Materials provided Block Start

Lemma foldl_calm (b : list Action) (w : World) :
  Forall calm b ->
  input (state (foldl apply_action w b)) = input (state w) /\
  loading (state (foldl apply_action w b)) = loading (state w).
Proof.
  intros Hb. revert w. induction Hb as [|a b Ha _ IH]; intros w;
    [split; reflexivity|].
  cbn [foldl]. destruct (IH (apply_action w a)) as [-> ->].
  destruct a; try contradiction; split; reflexivity.
Qed.

(** X5: an exchange that passes the guard of [sendMessage] commits at
    least twice; at every commit but the last one [loading] is true and
    the input is empty, so that neither the textarea nor the Send button
    accepts anything; at the last commit [loading] is false and the input
    is still empty. *)
Theorem exchange_loading (st : State) (env : SendEnv)
    (storage : gmap jsstring jsstring) (cur : jsstring) :
  truthy (trim (input st)) = true ->
  currentSessionId st = Some cur ->
  truthy cur = true ->
  exists ws w_last,
    commits (blocks (sendMessage st env)) (mkWorld st storage)
    = ws ++ [w_last] /\
    ws <> [] /\
    Forall (fun w' => loading (state w') = true /\ input (state w') = [] /\
                      (forall env', ~ enabled (Send env') (state w')) /\
                      (forall v, ~ enabled (Edit v) (state w'))) ws /\
    loading (state w_last) = false /\ input (state w_last) = [].
Proof.
  intros Hin Hcur Htr.
  rewrite (sendMessage_script st env cur Hin Hcur Htr).
  rewrite blocks_prefix by reflexivity.
  destruct (blocks_snoc (on_outcome (Some cur) (Message.id (botMsg env))
              (outcome env)) (SetLoading false) eq_refl)
    as (bs & b & Hbs & ->).
  pose proof (blocks_Forall calm _
    (on_outcome_calm (Some cur) (Message.id (botMsg env)) (outcome env))) as Hc.
  rewrite Hbs in Hc. apply Forall_app in Hc as [Hcbs Hcb].
  apply Forall_cons in Hcb as [Hcb _].
  cbn [addMessage app commits].
  set (w0 := commit _ (mkWorld st storage)).
  set (J := fun w' : World => loading (state w') = true /\ input (state w') = []).
  assert (H0 : J w0).
  { unfold J, w0. rewrite commit_sessions. split; reflexivity. }
  destruct (commits_invariant J calm) with (bs := bs) (w := w0) as [Hws Hrun].
  - intros a w' Ha [H1 H2]. unfold J.
    destruct a; try contradiction; split; assumption.
  - intros w' H. exact H.
  - exact Hcbs.
  - exact H0.
  - exists (w0 :: commits bs w0), (commit (b ++ [SetLoading false]) (run bs w0)).
    split; [|split; [discriminate|split]].
    + rewrite commits_app. cbn [app]. do 2 f_equal.
      destruct b; reflexivity.
    + assert (HJ : forall w', J w' ->
        loading (state w') = true /\ input (state w') = [] /\
        (forall env', ~ enabled (Send env') (state w')) /\
        (forall v, ~ enabled (Edit v) (state w'))).
      { intros w' [H1 H2]. repeat split; try assumption;
          intros x Hx; cbn [enabled] in Hx; congruence. }
      constructor; [apply HJ, H0|].
      eapply Forall_impl; [exact Hws|exact HJ].
    + rewrite !commit_sessions, foldl_app. cbn [foldl apply_action state
        loading input].
      destruct (foldl_calm b (run bs w0) Hcb) as [-> _].
      split; [reflexivity|apply Hrun].
Qed.

Lemma exchange_loading_witness :
  exists ws w_last,
    commits (blocks (sendMessage st_asking env_failed)) (mkWorld st_asking ∅)
    = ws ++ [w_last] /\
    ws <> [] /\
    Forall (fun w' => loading (state w') = true /\ input (state w') = [] /\
                      (forall env', ~ enabled (Send env') (state w')) /\
                      (forall v, ~ enabled (Edit v) (state w'))) ws /\
    loading (state w_last) = false /\ input (state w_last) = [].
Proof.
  exact (exchange_loading st_asking env_failed ∅ (str "1")
           eq_refl eq_refl eq_refl).
Defined.

(** ** The request *)

Lemma plain_question (text : jsstring) :
  plain (JObj [(str "question", JStr text)]).
Proof.
  constructor.
  - apply (bool_decide_unpack _). vm_compute. reflexivity.
  - repeat constructor.
Qed.

(** X6: an exchange that passes the guard of [sendMessage] sends one
    request and no other: a POST to the backend origin followed by
    [/ask], whose body is JSON text that parses to the object with the one
    property [question], holding the input without the white space at its
    ends, whatever its characters. *)
Theorem request_sent (st : State) (env : SendEnv) (cur : jsstring) :
  truthy (trim (input st)) = true ->
  currentSessionId st = Some cur ->
  truthy cur = true ->
  List.filter is_fetch (sendMessage st env)
  = [Fetch (backend env ++ str "/ask") (ask_body (trim (input st)))] /\
  JSON_parse (ask_body (trim (input st)))
  = Ok (JObj [(str "question", JStr (trim (input st)))]).
Proof.
  intros Hin Hcur Htr. split.
  - rewrite (sendMessage_script st env cur Hin Hcur Htr).
    rewrite List.filter_app. cbn [List.filter is_fetch addMessage app].
    rewrite List.filter_app, on_outcome_no_fetch. reflexivity.
  - apply JSON_parse_stringify, plain_question.
Qed.

Lemma request_sent_witness :
  List.filter is_fetch (sendMessage st_asking env_failed)
  = [Fetch (str "http://127.0.0.1:8000/ask") (ask_body (str "hi"))] /\
  JSON_parse (ask_body (str "hi")) = Ok (JObj [(str "question", JStr (str "hi"))]).
Proof.
  exact (request_sent st_asking env_failed (str "1") eq_refl eq_refl eq_refl).
Defined.

(** ** A question sent while the active id references no session *)

(** An update that changes nothing in a collection without the session
    [cur]. *)
Definition inert (cur : jsstring) (a : Action) : Prop :=
  match a with
  | SetSessions f => forall ss, cur ∉ ids ss -> f ss = ss
  | SetCurrentSessionId _ => False
  | _ => True
  end.

Lemma typing_inert cur botId (displayed remaining : jsstring) :
  Forall (inert cur) (typing (Some cur) botId displayed remaining).
Proof.
  revert displayed. induction remaining as [|c rest IH]; intros displayed;
    [constructor|].
  cbn [typing]. constructor; [intros ss; apply in_session_other|].
  constructor; [exact I|apply IH].
Qed.

Lemma on_outcome_inert cur botId (o : FetchOutcome) :
  Forall (inert cur) (on_outcome (Some cur) botId o).
Proof.
  assert (Herr : forall err, Forall (inert cur) (on_error (Some cur) botId err)).
  { intros err. constructor; [intros ss; apply in_session_other|constructor]. }
  unfold on_outcome. destruct o as [err|status body]; [apply Herr|].
  destruct (ok status); [|apply Herr].
  constructor; [exact I|]. destruct body as [err|data]; [apply Herr|].
  apply Forall_app. split; [apply typing_inert|].
  constructor; [intros ss; apply in_session_other|constructor].
Qed.

Lemma find_session_None (cur : jsstring) (ss : list ChatSession.t) :
  cur ∉ ids ss ->
  find (fun s => bool_decide (Some (ChatSession.id s) = Some cur)) ss = None.
Proof.
  unfold ids. induction ss as [|s ss IH]; intros Hn; [reflexivity|].
  rewrite fmap_cons in Hn. apply not_elem_of_cons in Hn as [Hne Hn].
  cbn [find]. rewrite bool_decide_eq_false_2; [apply IH, Hn|].
  intros [= H]. apply Hne. symmetry. exact H.
Qed.

(** X7: when the active id references no session of the collection (as it
    does after the active first session was deleted), a question that
    passes the guard of [sendMessage] is sent to the backend, and nothing
    of the exchange is ever shown or stored: at every one of its commits
    the collection is the one it was and no session is the current one. *)
Theorem dangling_question_lost (st : State) (env : SendEnv)
    (storage : gmap jsstring jsstring) (cur : jsstring) :
  truthy (trim (input st)) = true ->
  currentSessionId st = Some cur ->
  truthy cur = true ->
  cur ∉ ids (sessions st) ->
  Exists (fun a => is_fetch a = true) (sendMessage st env) /\
  Forall (fun w' => sessions (state w') = sessions st /\
                    currentSession (state w') = None)
         (commits (blocks (sendMessage st env)) (mkWorld st storage)).
Proof.
  intros Hin Hcur Htr Hdangling.
  rewrite (sendMessage_script st env cur Hin Hcur Htr). split.
  - apply Exists_app. right. left. reflexivity.
  - set (Inv := fun w' : World =>
      sessions (state w') = sessions st /\ currentSessionId (state w') = Some cur).
    eapply Forall_impl.
    + apply (commits_invariant Inv (inert cur)).
      * intros a w' Ha [H1 H2]. unfold Inv.
        destruct a; try contradiction; try (split; assumption).
        cbn [apply_action state sessions currentSessionId].
        split; [|exact H2]. rewrite Ha; [exact H1|]. rewrite H1. exact Hdangling.
      * intros w' H. exact H.
      * apply blocks_Forall. cbn [addMessage app]. rewrite Hcur.
        repeat (constructor;
                [first [exact I | intros ss; apply in_session_other]|]).
        apply Forall_app. split; [apply on_outcome_inert|repeat constructor].
      * split; [reflexivity|exact Hcur].
    + intros w' [H1 H2]. split; [exact H1|].
      unfold currentSession. rewrite H1, H2. apply find_session_None, Hdangling.
Qed.

Definition st_dangling : State :=
  mkState [session_1] (Some (str "2")) (str "hi") false.

Lemma session_2_gone : str "2" ∉ ids (sessions st_dangling).
Proof.
  apply not_elem_of_cons. split; [discriminate|apply not_elem_of_nil].
Qed.

Lemma dangling_question_lost_witness :
  Exists (fun a => is_fetch a = true) (sendMessage st_dangling env_answered) /\
  Forall (fun w' => sessions (state w') = [session_1] /\
                    currentSession (state w') = None)
         (commits (blocks (sendMessage st_dangling env_answered))
                  (mkWorld st_dangling ∅)).
Proof.
  exact (dangling_question_lost st_dangling env_answered ∅ (str "2")
           eq_refl eq_refl eq_refl session_2_gone).
Defined.

(** ** The keyboard *)

(** What [handleKeyDown] reads of the event. *)
Record KeyboardEvent : Type := mkKeyboardEvent {
  key : jsstring;
  shiftKey : bool;
}.

(** [handleKeyDown(e)]: whether [e.preventDefault()] was called, and what
    was issued. *)
Definition handleKeyDown (st : State) (env : SendEnv) (e : KeyboardEvent)
  : bool * list Action :=
  if bool_decide (key e = str "Enter") && negb (shiftKey e) then
    (true, if negb (loading st) then sendMessage st env else [])
  else (false, []).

Materials provided Block End

**Exercise aim:** Given the records above, restate word for word only the lines starting at the one with "- apply Exists_app." and ending at the one with "H2]. unfold Inv.".

**Answer box:**
  - apply Exists_app. right. left. reflexivity.
  - set (Inv := fun w' : World =>
      sessions (state w') = sessions st /\ currentSessionId (state w') = Some cur).
    eapply Forall_impl.
    + apply (commits_invariant Inv (inert cur)).
      * intros a w' Ha [H1 H2]. unfold Inv.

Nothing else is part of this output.